Mas o segredo do filme não é enfileirar os depoimentos. É, desde o começo, localizar o surgimento do grupo na história do Brasil. Havia um regime militar, havia os atos institucionais e havia uma censura braba - ainda não havia nem Secos & Molhados, quando as Dzi Croquettes começaram a rebolar suas maquiagens malucas. Essa localização, aparentemente tão óbvia, é uma das pedras de toque do filme. Quem não viveu a época ou não conheceu o grupo - eu só conheci de ouvir falar, por exemplo - entende e se espanta com a ousadia deles.

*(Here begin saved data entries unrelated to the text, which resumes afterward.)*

(** The strokes one emission leaves in its target frame [k]: those of the
    frame if it was already cleared in this run, then one stroke for each
    chain that passes the filter, in buffer order. *)
Definition emitted_strokes
  (s : State) (k : FrameKey) (ob : option Object) (qi_begin qi_end material_nr : Z)
  (col : option Collection) (types : Z) : list bGPDstroke :=
  (if cleared_at s k then strokes_at s k else []) ++
  (if software s
   then map (stroke_of material_nr)
            (filter (accepts ob qi_begin qi_end col types) (buffer_chains s))
   else []).

(** A run of emissions at [frame] into targets that satisfy [allowed],
    started with a buffer. *)
Inductive emission_steps (allowed : ObjectId -> Prop) (frame : Z) : State -> State -> Prop :=
| steps_done (s : State) : emission_steps allowed frame s s
| steps_emit (s s1 s' : State) (gpobj : ObjectId) (layer_index : Z)
    (ob : option Object) (qi_begin qi_end material_nr : Z)
    (col : option Collection) (types : Z) :
    allowed gpobj ->
    has_buffer s ->
    emit_to_target s gpobj layer_index frame ob qi_begin qi_end material_nr col types
    = Some s1 ->
    emission_steps allowed frame s1 s' ->
    emission_steps allowed frame s s'.

(** The evaluated objects contain the grease-pencil object [o]. *)
Definition evaluated_gpencil (s : State) (o : ObjectId) : bool :=
  existsb (fun r => Nat.eqb (ref_id r) o && ObjectType_eqb (ref_type r) OB_GPENCIL)
          (dg_objects (depsgraph s)).
(** createRemoteConnectionInfo(uri, getJupyterServerUri) *)
Definition createRemoteConnectionInfo (uri : string) : Result RemoteConnectionInfo :=
  match parseURL uri with
  | None => Throw TypeError
  | Some url0 =>
      let uri := if String.eqb (pathname url0) "/lab" then replace "lab" "" uri else uri in
      match parseURL uri with
      | None => Throw TypeError
      | Some url =>
          let serverUri := getJupyterServerUri uri in
          let baseUrl :=
            match serverUri with
            | Some su => su_baseUrl su
            | None => protocol url +:+ "//" +:+ host url +:+ pathname url
            end in
          let token :=
            match serverUri with
            | Some su => su_token su
            | None => showNull (tokenParam url)
            end in
          let hostName :=
            match serverUri with
            | Some su => hostname <$> parseURL (su_baseUrl su)
            | None => Some (hostname url)
            end in
          match hostName with
          | None => Throw TypeError
          | Some hostName =>
              Ok {| connection :=
                      {| SessionManager.baseUrl := baseUrl;
                         SessionManager.token := token;
                         localLaunch := false;
                         getAuthHeader := bool_decide (is_Some serverUri) |};
                    hostName := hostName;
                    displayName :=
                      match serverUri with
                      | Some su =>
                          if negb (String.eqb (su_displayName su) "") then su_displayName su
                          else getJupyterConnectionDisplayName token baseUrl
                      | None => getJupyterConnectionDisplayName token baseUrl
                      end;
                    rootDirectory := "";
                    url := uri |}
          end
      end
  end.

End CreateRemoteConnectionInfo.

(** No occurrence of [pat] in [pre ++ pat ++ rest] starts inside [pre]:
    the one after [pre] is the first. *)
Fixpoint firstOccurrence (pat pre rest : string) : bool :=
  match pre with
  | EmptyString => true
  | String _ pre' =>
      negb (String.prefix pat (pre +:+ pat +:+ rest)) && firstOccurrence pat pre' rest
  end.

End JupyterUtils.

(** ** More of remoteKernelFinder: the list of kernels to hide *)

Module IgnoreList.

(** What the handlers read of a [Kernel.IKernelConnection]. *)
Record IKernelConnection := {
  kc_id : string;
  clientId : string
}.

(** addKernelToIgnoreList(kernel) *)
Definition addKernelToIgnoreList (kernel : IKernelConnection) (kernelIdsToHide : gset string)
  : gset string :=
  {[clientId kernel]} ∪ ({[kc_id kernel]} ∪ kernelIdsToHide).

(** removeKernelFromIgnoreList(kernel) *)
Definition removeKernelFromIgnoreList (kernel : IKernelConnection) (kernelIdsToHide : gset string)
  : gset string :=
  (kernelIdsToHide ∖ {[kc_id kernel]}) ∖ {[clientId kernel]}.
(** ** Digits *)

(** X9: every input of decimal digits only, with leading zeros or
    without, is one number: [parse] returns the double nearest to the
    integer the digits write, and throws [Number is out of range for a
    double.] when [strtod] reports a range error for it. *)
Theorem X9_digits ds :
  ds <> [] -> forallb Std.isdigit ds = true ->
  parse ds
  = match Std.digits_value ds with
    | Npos m =>
        if Std.erange (Std.of_Z (Zpos m)) m 0
        then Throw (ParsingError.mk "Number is out of range for a double." 1 1)
        else Ok (JNumber (Std.of_Z (Zpos m)))
    | N0 => Ok (JNumber (Std.of_Z 0))
    end.
Proof.
  intros N A. pose proof (parse_digits false ds N A) as P.
  cbn [app] in P. rewrite P. cbv zeta.
  now destruct (Std.digits_value ds).
Qed.

Lemma X9_witness : parse (chars "007") = Ok (JNumber (Std.of_Z 7)).
Proof.
  rewrite (X9_digits (chars "007")); [reflexivity|discriminate|reflexivity].
Defined.

(** ** Values in context *)

(** X10: the text [serialise] writes for a value (as in C1) at an indent
    that is not negative and stays an [int] through the nesting of the
    value is parsed to the value wherever it stands as the top-level
    value: after any white space and comments, and before any white space
    and comments and then either the end of the input or a token that is
    not Unknown, if the character after the text is no digit, letter,
    point or sign. *)
Theorem X10_value_between_gaps v indent before after tail ty lexeme rest :
  indent_fits v indent ->
  payloads number_ok v = true -> well_formed v = true ->
  forallb gap_ok before = true -> forallb gap_ok after = true ->
  delimiter (hd NUL tail) = true ->
  next_is tail ty lexeme rest -> ty <> TokenType.Unknown ->
  parse (gaps_text before ++ serialise v indent ++ gaps_text after ++ tail)
  = Ok v.
Proof.
  intros _. exact (parse_between_gaps v indent before after tail ty lexeme rest).
Qed.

O outro truque que eleva o filme é a maneira com que a co-diretora Tatiana Issa se coloca na história. Seu pai foi cenógrafo dos Dzi e ela cresceu acompanhando os ensaios dos "palhacinhos", pois era assim que a menina os via. É lindo. Ao partir do geral - a ditadura militar - para o particular - a relação de seu pai com o grupo, Tatiana ajuda o filme a se firmar na nossa mente e na nossa emoção.

A gente sai do cinema espantado com o grupo que não gravou disco, nem deixou DVDs - mas que influenciou toda uma geração que veio depois. E eu, particularmente, ficava espantado ao ver trechos de filmes em que Lennie Dale se apresentava com Elis Regina, sua grande amiga - foi ele, recém-importado de Nova York para as boates do Rio, que ensinou a gaúcha a cantar girando os braços; Lennie deu a Elis uma noção de corpo e de ocupação do palco que poucos artistas tinham. Elis, Ney, as Frenéticas, o besteirol - tudo está interligado, por mais estranho que possa parecer de vez em quando. Entender esse naco da nossa história recente é verdadeiramente emocionante.

E assistir ao filme num domingo de feriadão, dia de todos os santos, não deixou de ser uma homenagem às loucas do grupo, que deram à sexualidade outra pegada. Ô, como faz bem ver filme bom.